- Work task -
From the data below, set down exactly the lines between the one holding "(string * json))." and the one holding "with the same", inclusive, and no others.

···

(** * grule: the feature-detection / rule-recommendation pipeline

    A shallow embedding of [src/grule.py] (the recommendation engine
    [RuleEngine], its configuration loader, and the scoped working-directory
    switch used by [ProjectAnalyzer.analyze]) together with the properties
    that the specification states about them.

    Conventions of the embedding:
    - Python [str] is [string] (UTF-8 bytes; [==] on [str] is [String.eqb]);
    - Python [int] is [Z];
    - a Python [dict] is an insertion-ordered association list with unique
      keys ([Dict]): assigning to an existing key keeps its position,
      assigning to a new key appends;
    - the dataclass default [confidence = 1.0] is the rational [1];
    - code that can raise returns a [result]. *)

From Stdlib Require Import List Ascii String ZArith Bool Lia Sorted Permutation QArith.
From Stdlib Require DecimalString.
Import ListNotations.

Local Open Scope string_scope.
Local Open Scope Z_scope.

(* ================================================================== *)
(** ** Data classes *)

(** [@dataclass class ProjectFeature] *)
Record ProjectFeature : Type := Build_ProjectFeature {
  key : string;
  value : string;
  description : string;
  feature_confidence : Q
}.

(** [@dataclass class RuleRecommendation] *)
Record RuleRecommendation : Type := Build_RuleRecommendation {
  name : string;
  reason : string;
  weight : Z;
  category : string;
  confidence : Q
}.

(** The generated [__init__] of each dataclass, called positionally with the
    default [confidence]. *)
Definition new_ProjectFeature (k v d : string) : ProjectFeature :=
  {| key := k; value := v; description := d; feature_confidence := 1%Q |}.

Definition new_RuleRecommendation (n r : string) (w : Z) (c : string)
  : RuleRecommendation :=
  {| name := n; reason := r; weight := w; category := c; confidence := 1%Q |}.

(* ================================================================== *)
(** ** Python dictionaries *)

Module Dict.
Section Ops.
Context {V : Type}.

Definition t : Type := list (string * V).

Definition empty : t := [].

(** [d.get(k)] / [d[k]] *)
Fixpoint get (d : t) (k : string) : option V :=
  match d with
  | [] => None
  | (k', v) :: d' => if String.eqb k' k then Some v else get d' k
  end.

(** [d.get(k, default)] *)
Definition get_default (d : t) (k : string) (default : V) : V :=
  match get d k with
  | Some v => v
  | None => default
  end.

(** [k in d] *)
Definition mem (d : t) (k : string) : bool :=
  match get d k with
  | Some _ => true
  | None => false
  end.

(** [d[k] = v] *)
Fixpoint set (d : t) (k : string) (v : V) : t :=
  match d with
  | [] => [(k, v)]
  | (k', v') :: d' =>
      if String.eqb k' k then (k', v) :: d' else (k', v') :: set d' k v
  end.

(** [d.keys()], [d.values()] : in insertion order *)
Definition keys (d : t) : list string := map fst d.
Definition values (d : t) : list V := map snd d.
End Ops.
Arguments t : clear implicits.
End Dict.

(* ================================================================== *)
(** ** [sorted(xs, key=..., reverse=True)]

    Python's [sorted] is a stable sort, and stays stable with
    [reverse=True]: elements with equal keys keep their input order.  It is
    embedded as the stable insertion sort into descending key order. *)

Section Sorted.
Context {A : Type} (sort_key : A -> Z).

Fixpoint insert_reverse (x : A) (l : list A) : list A :=
  match l with
  | [] => [x]
  | y :: l' =>
      if sort_key x <? sort_key y then y :: insert_reverse x l'
      else x :: y :: l'
  end.

Definition sorted_reverse (l : list A) : list A :=
  fold_right insert_reverse [] l.
End Sorted.

(* ================================================================== *)
(** ** The recommendation engine *)

(** JSON documents, as [json.load] returns them and as
    [_get_default_config] builds them. *)
#[local] Set Warnings "-register-all".
Inductive json : Type :=
| JNull
| JBool (b : bool)
| JNum (z : Z)
| JStr (s : string)
| JArr (l : list json)
| JObj (o : list (string * json)).

Definition Path : Type := string.

(** [Path.__truediv__] on an absolute left operand and a relative name. *)
Definition path_join (p : Path) (child : string) : Path := p ++ "/" ++ child.

(** The attributes of [PathManager] that the engine reads. *)
Record PathManager : Type := {
  original_cwd : Path;
  agent_rules_dir : Path
}.

Record RuleEngine : Type := {
  path_manager : PathManager;
  config_path : Path;
  config : json
}.

(** [RuleEngine._get_default_config] *)
Definition _get_default_config : json :=
  JObj [
    ("rules", JObj [
      ("implement-task", JObj [
         ("category", JStr "core");
         ("description", JStr "任务实现规则");
         ("conditions", JObj [("always", JBool true)]);
         ("weight", JNum 10);
         ("tags", JArr [JStr "essential"; JStr "development"])]);
      ("bug-fix", JObj [
         ("category", JStr "core");
         ("description", JStr "Bug修复规则");
         ("conditions", JObj [("always", JBool true)]);
         ("weight", JNum 10);
         ("tags", JArr [JStr "essential"; JStr "debugging"])]);
      ("quick-wins", JObj [
         ("category", JStr "productivity");
         ("description", JStr "快速胜利策略");
         ("conditions", JObj [("always", JBool true)]);
         ("weight", JNum 8);
         ("tags", JArr [JStr "productivity"; JStr "optimization"])])
    ])
  ].

(** [feature_dict = {f.key: f.value for f in features}] : a later fact
    with the same key overwrites the value of an earlier one. *)
Definition feature_dict (features : list ProjectFeature) : Dict.t string :=
  fold_left (fun d f => Dict.set d (key f) (value f)) features Dict.empty.

Definition core_rules : list RuleRecommendation :=
  [ new_RuleRecommendation "implement-task" "核心开发流程规则" 10 "core";
    new_RuleRecommendation "bug-fix" "核心开发流程规则" 10 "core";
    new_RuleRecommendation "quick-wins" "快速胜利策略" 8 "productivity" ].

(** The [if project_size == ... elif ... else] block. *)
Definition size_rules (project_size : string) : list RuleRecommendation :=
  if String.eqb project_size "large" then
    [ new_RuleRecommendation "code-analysis" "大型项目需要严格的代码质量控制" 9 "quality";
      new_RuleRecommendation "pr-review" "大型项目需要代码审查" 8 "collaboration";
      new_RuleRecommendation "continuous-improvement" "大型项目需要持续改进" 7 "process" ]
  else if String.eqb project_size "medium" then
    [ new_RuleRecommendation "code-analysis" "中型项目需要代码质量检查" 7 "quality";
      new_RuleRecommendation "check" "中型项目需要检查机制" 6 "quality" ]
  else
    [ new_RuleRecommendation "clean" "小型项目重点关注代码整洁" 7 "maintenance";
      new_RuleRecommendation "commit" "小型项目需要提交规范" 6 "workflow" ].

(** [x in [...]] on a list of strings *)
Definition str_in (x : string) (l : list string) : bool :=
  existsb (String.eqb x) l.

(** The body of [for lang in languages]. *)
Definition language_rules (lang : string) : list RuleRecommendation :=
  if String.eqb lang "swift" then
    [ new_RuleRecommendation "modern-swift" "Swift项目需要现代Swift开发规范" 9 "language_specific" ]
  else if str_in lang ["javascript"; "typescript"; "python"; "java"; "csharp"] then
    [ new_RuleRecommendation "code-analysis" (lang ++ "项目需要代码质量分析") 7 "quality" ]
  else [].

Definition team_rules (team_size : string) : list RuleRecommendation :=
  if str_in team_size ["medium"; "large"] then
    [ new_RuleRecommendation "pr-review" "团队项目需要代码审查" 8 "collaboration";
      new_RuleRecommendation "add-to-changelog" "团队项目需要变更记录" 6 "documentation" ]
  else [].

···

- Response for this exercise -
| JObj (o : list (string * json)).

Definition Path : Type := string.

(** [Path.__truediv__] on an absolute left operand and a relative name. *)
Definition path_join (p : Path) (child : string) : Path := p ++ "/" ++ child.

(** The attributes of [PathManager] that the engine reads. *)
Record PathManager : Type := {
  original_cwd : Path;
  agent_rules_dir : Path
}.

Record RuleEngine : Type := {
  path_manager : PathManager;
  config_path : Path;
  config : json
}.

(** [RuleEngine._get_default_config] *)
Definition _get_default_config : json :=
  JObj [
    ("rules", JObj [
      ("implement-task", JObj [
         ("category", JStr "core");
         ("description", JStr "任务实现规则");
         ("conditions", JObj [("always", JBool true)]);
         ("weight", JNum 10);
         ("tags", JArr [JStr "essential"; JStr "development"])]);
      ("bug-fix", JObj [
         ("category", JStr "core");
         ("description", JStr "Bug修复规则");
         ("conditions", JObj [("always", JBool true)]);
         ("weight", JNum 10);
         ("tags", JArr [JStr "essential"; JStr "debugging"])]);
      ("quick-wins", JObj [
         ("category", JStr "productivity");
         ("description", JStr "快速胜利策略");
         ("conditions", JObj [("always", JBool true)]);
         ("weight", JNum 8);
         ("tags", JArr [JStr "productivity"; JStr "optimization"])])
    ])
  ].

(** [feature_dict = {f.key: f.value for f in features}] : a later fact
    with the same key overwrites the value of an earlier one. *)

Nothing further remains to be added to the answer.